10. En adhérant au Protocole facultatif, la Jamaïque a reconnu que le Comité
avait compétence pour déterminer s'il y avait eu ou non violation du Pacte.
L'affaire ayant été soumise avant que la dénonciation du Protocole facultatif
par la Jamaïque ne prenne effet, le 23 janvier 1998, elle demeure sujette
à l'application des dispositions du Protocole facultatif conformément au
paragraphe 2 de l'article 12 du Protocole. Conformément à l'article 2 du
Pacte, l'État partie s'est engagé à garantir à tous les individus se trouvant
sur son territoire et relevant de sa juridiction les droits reconnus dans
le Pacte et à assurer un recours utile et exécutoire lorsqu'une violation
a été établie. Le Comité souhaite recevoir de l'État partie, dans un délai
de 90 jours, des renseignements sur les mesures prises pour donner effet
à ses constatations. L'État partie est également invité à publier les constatations
du Comité.
_______________
* Les membres du Comité dont les noms suivent ont participé à l'examen
de la présente communication : M. Abdelfattah Amor, M. Nisuke Ando, M. Prafullachandra
N. Bhagwati, Lord Colville, Mme Elisabeth Evatt, Mme Pilar Gaitán de Pombo,
M. Eckart Klein, M. David Kretzmer, M. Rajsoomer Lallah, M. Fausto Pocar,
M. Martin Scheinin, M. Hipólito Solari Yrigoyen, M. Roman Wieruszewski,
M. Maxwell Yalden et M. Abdallah Zakhia.
** Une opinion individuelle signée par un membre du Comité, M. Hipólito
Solari Yrigoyen, est jointe en annexe au présent document.
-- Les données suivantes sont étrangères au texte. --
(** C2, amended: after [k] completed iterations [num_samples] is [k] and
    [time_elapsed] is 0.0 with the interval [60.0 / sampling_rate] added [k]
    times, one binary64 addition per iteration (the measured latency does
    not enter), and the loop is left at a state exactly when
    [time_elapsed < sampling_period * 60.0] is false there, that is when
    [time_elapsed >= sampling_period * 60.0] or one of the two is not a
    number. *)
Theorem tick_count_and_elapsed_time
  (sampling_period sampling_rate : float) (station_urls : list url) (station_uids : list Z)
  (ticks : list tick) (out : list event) (st : session) :
  iterations sampling_rate station_urls station_uids ticks session_start = (out, Ok st) ->
  num_samples st = length ticks /\
  time_elapsed st = add_repeatedly (length ticks) (f60 / sampling_rate)%float f0 /\
  (forall more,
      sampling_loop sampling_period sampling_rate station_urls station_uids more st
        = ([], Ok (Exited st)) <->
      (time_elapsed st <? sampling_period * f60)%float = false) /\
  ((time_elapsed st <? sampling_period * f60)%float = false <->
   (sampling_period * f60 <=? time_elapsed st)%float = true \/
   is_nan (time_elapsed st) = true \/ is_nan (sampling_period * f60) = true).
Proof.
  intros H. apply iterations_ok in H as (_ & _ & _ & _ & _ & Hnum & Htime).
  split; [ exact Hnum | ]. split; [ exact Htime | ]. split.
  - intros more. split.
    + destruct more as [ | t more]; cbn [sampling_loop];
        destruct (_ <? _)%float; try reflexivity; try discriminate.
      intros H. apply bind_ok in H as (o1 & st1 & o2 & Hbody & _ & Hout).
      apply loop_body_prints in Hbody. destruct o1; [ congruence | discriminate Hout ].
    + intros Hexit. destruct more; cbn [sampling_loop]; now rewrite Hexit.
  - apply ltb_false_iff.
Qed.

Lemma tick_count_and_elapsed_time_witness :
  num_samples after_six_ticks = length (repeat quick_tick 6) /\
  time_elapsed after_six_ticks
    = add_repeatedly (length (repeat quick_tick 6)) (f60 / 600)%float f0 /\
  (forall more,
      sampling_loop 0.0078125 600 [Feed (JInt 1) "token"] [1%Z] more after_six_ticks
        = ([], Ok (Exited after_six_ticks)) <->
      (time_elapsed after_six_ticks <? 0.0078125 * f60)%float = false) /\
  ((time_elapsed after_six_ticks <? 0.0078125 * f60)%float = false <->
   (0.0078125 * f60 <=? time_elapsed after_six_ticks)%float = true \/
   is_nan (time_elapsed after_six_ticks) = true \/ is_nan (0.0078125 * f60) = true).
Proof.
  eapply (tick_count_and_elapsed_time 0.0078125 600 [Feed (JInt 1) "token"] [1%Z]
            (repeat quick_tick 6) _ after_six_ticks).
  vm_compute. reflexivity.
Defined.

(** ** C3: no eligible station *)

(** C3 on the code: when every station of the box is filtered out, the run
    is not stopped at its start: it reports 0 valid stations, enters the
    loop, runs the first batch and raises ZeroDivisionError at the tick mean. *)
Theorem no_eligible_station_reaches_the_tick_mean :
  get_station_requests (int_of_str no_pm25_world) (discovery_get no_pm25_world)
    "1,2,3,4" "token" "pm25" = ([PrintIgnoringStation 7], Ok (ReturnedPair [] [])) /\
  mean [] = Raise ZeroDivisionError /\
  main no_pm25_world
    = ([PrintIgnoringStation 7; PrintValidStations 0; PrintCollected 1],
       Raise ZeroDivisionError).
Proof. repeat split. Qed.

(** ** C4: an empty bounding box *)

(** On a successful reply that lists nothing, line 37 returns the float 0.0. *)
Lemma get_station_requests_empty_reply
  (int_of_str : string -> option Z) (get : transport) (coords api_token iaqi : string)
  (response : response) (response_dict status data : json) :
  get (MapBounds api_token coords) = Ok response ->
  json_of response = Ok response_dict ->
  py_getitem response_dict "status" = Ok status ->
  py_eq_str status "error" = false ->
  py_getitem response_dict "data" = Ok data ->
  py_len data = Ok 0 ->
  get_station_requests int_of_str get coords api_token iaqi = ([], Ok (ReturnedFloat f0)).
Proof.
  intros Hget Hjson Hstatus Herr Hdata Hlen. unfold get_station_requests.
  rewrite Hget. cbn. rewrite Hjson. cbn. rewrite Hstatus. cbn. rewrite Herr.
  rewrite Hdata. cbn. rewrite Hlen. reflexivity.
Qed.

(** C4 on the code: for the reply [{"status": "ok", "data": []}] discovery
    returns the float 0.0, which the caller cannot unpack into the two lists:
    the run ends in TypeError before anything is printed. *)
Theorem empty_bounding_box_ends_in_type_error :
  get_station_requests (int_of_str empty_box_world) (discovery_get empty_box_world)
    "1,2,3,4" "token" "pm25" = ([], Ok (ReturnedFloat f0)) /\
  unpack (ReturnedFloat f0) = Raise TypeError /\
  main empty_box_world = ([], Raise TypeError).
Proof. repeat split. Qed.

(** ** C5: the cadence check *)

(** C5 as stated fails: at one sample per minute the interval is 60 s; with
    a measured latency of exactly 60 s the latency is not below the interval,
    yet the iteration does not fail: it sleeps 0 s and returns. *)
Lemma latency_equal_to_interval_is_no_overrun :
  (f60 / 1 <=? latency minute_tick)%float = true /\
  loop_body 1 [Feed (JInt 1) "token"] [1%Z] minute_tick session_start
    = ([PrintCollected 60; PrintSample 1 (JFloat 10); Sleep 0],
       Ok {| sample_total := 10; num_samples := 1; time_elapsed := 60 |}).
Proof. split; reflexivity. Qed.

(** C5, amended: in a tick whose samples are in, the session fails with the
    cadence error and [sys.exit(2)] if and only if the measured latency is
    strictly above [60 / sampling_rate] (that is, [sleep_time < 0]); when it
    is not, the loop sleeps the difference (0 s when they are equal) and goes
    on, provided [time.sleep] accepts that duration. *)
Theorem cadence_overrun_iff_latency_above_interval
  (sampling_rate : float) (station_urls : list url) (station_uids : list Z)
  (t : tick) (st : session)
  (sample_list : list json) (prints : list event) (tick_mean interval : float) :
  get_samples (tick_get t) station_urls "pm25" = Ok sample_list ->
  print_samples sample_list station_uids = (prints, Ok tt) ->
  mean sample_list = Ok tick_mean ->
  float_truediv f60 sampling_rate = Ok interval ->
  ((exists out, loop_body sampling_rate station_urls station_uids t st
                  = (out, Raise (SystemExit 2))) <->
   (interval <? latency t)%float = true) /\
  ((interval <? latency t)%float = true ->
   (interval - latency t <? f0)%float = true /\
   loop_body sampling_rate station_urls station_uids t st
     = (PrintCollected (latency t) :: prints ++ [PrintTooSlow (latency t)],
        Raise (SystemExit 2))) /\
  ((interval <? latency t)%float = false ->
   sleep (interval - latency t) = ([Sleep (interval - latency t)%float], Ok tt) ->
   loop_body sampling_rate station_urls station_uids t st
     = (PrintCollected (latency t) :: prints ++ [Sleep (interval - latency t)%float],
        Ok (advance st tick_mean interval))).
Proof.
  intros Hsamples Hprints Hmean Hinterval.
  pose proof (loop_body_after_collection sampling_rate station_urls station_uids t st
                sample_list prints tick_mean interval Hsamples Hprints Hmean Hinterval)
    as Hbody.
  pose proof (sub_negative_iff interval (latency t)) as Hsign. fold f0 in Hsign.
  rewrite Hsign in Hbody.
  split; [ split | split ].
  - intros [out Hout]. rewrite Hbody in Hout.
    destruct (interval <? latency t)%float; [ reflexivity | ].
    unfold sleep, raise, emit in Hout. cbv zeta in Hout.
    destruct (is_nan (interval - latency t)); [ discriminate Hout | ].
    destruct (_ || _); [ discriminate Hout | ].
    destruct (_ || _); discriminate Hout.
  - intros Habove. rewrite Habove in Hbody. eauto.
  - intros Habove. split; [ now rewrite Hsign | ].
    rewrite Hbody, Habove. reflexivity.
  - intros Hbelow Hsleep. rewrite Hbody, Hbelow, Hsleep. reflexivity.
Qed.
[Adopté en anglais (version originale), en espagnol et en français. Paraîtra
ultérieurement en arabe, en chinois et en russe dans le rapport annuel présenté
par le Comité à l'Assemblée générale.]
APPENDICE
Opinion individuelle de M. Hipólito Solari Yrigoyen
(exprimant son désaccord partiel)
J'ai une opinion individuelle au sujet du paragraphe 7.1. L'auteur a formulé
des allégations précises affirmant que des mauvais traitements lui avaient
été infligés alors qu'il était en garde à vue, et plus tard dans la prison
de St. Catherine, où une blessure lui a fait perdre l'usage de sa main pendant
17 jours; selon le conseil de l'auteur, les autorités pénitentiaires ont
été informées de l'incident. L'État partie n'a fourni aucun renseignement
à propos de ces allégations, se contentant de demander de plus amples précisions
au Comité : eu égard à l'obligation qui incombe à l'État partie en vertu
du paragraphe 2 de l'article 4 du Protocole facultatif, sa façon de procéder
n'est pas appropriée. Le Comité n'a pas non plus reçu d'informations sur
la question de savoir si l'incident a fait l'objet d'une enquête. Compte
tenu de ce qui précède, le Comité considère qu'il y a lieu de tenir compte
des accusations de l'auteur et que le traitement qu'il a subi, aussi bien
pendant qu'il était en garde à vue qu'en prison, constitue une violation
de l'article 7 et du paragraphe 1 de l'article 10 du Pacte.
[Adopté en espagnol (version originale), en anglais et en français. Paraîtra
ultérieurement en arabe, en chinois et en russe dans le rapport annuel présenté
par le Comité à l'Assemblée générale.]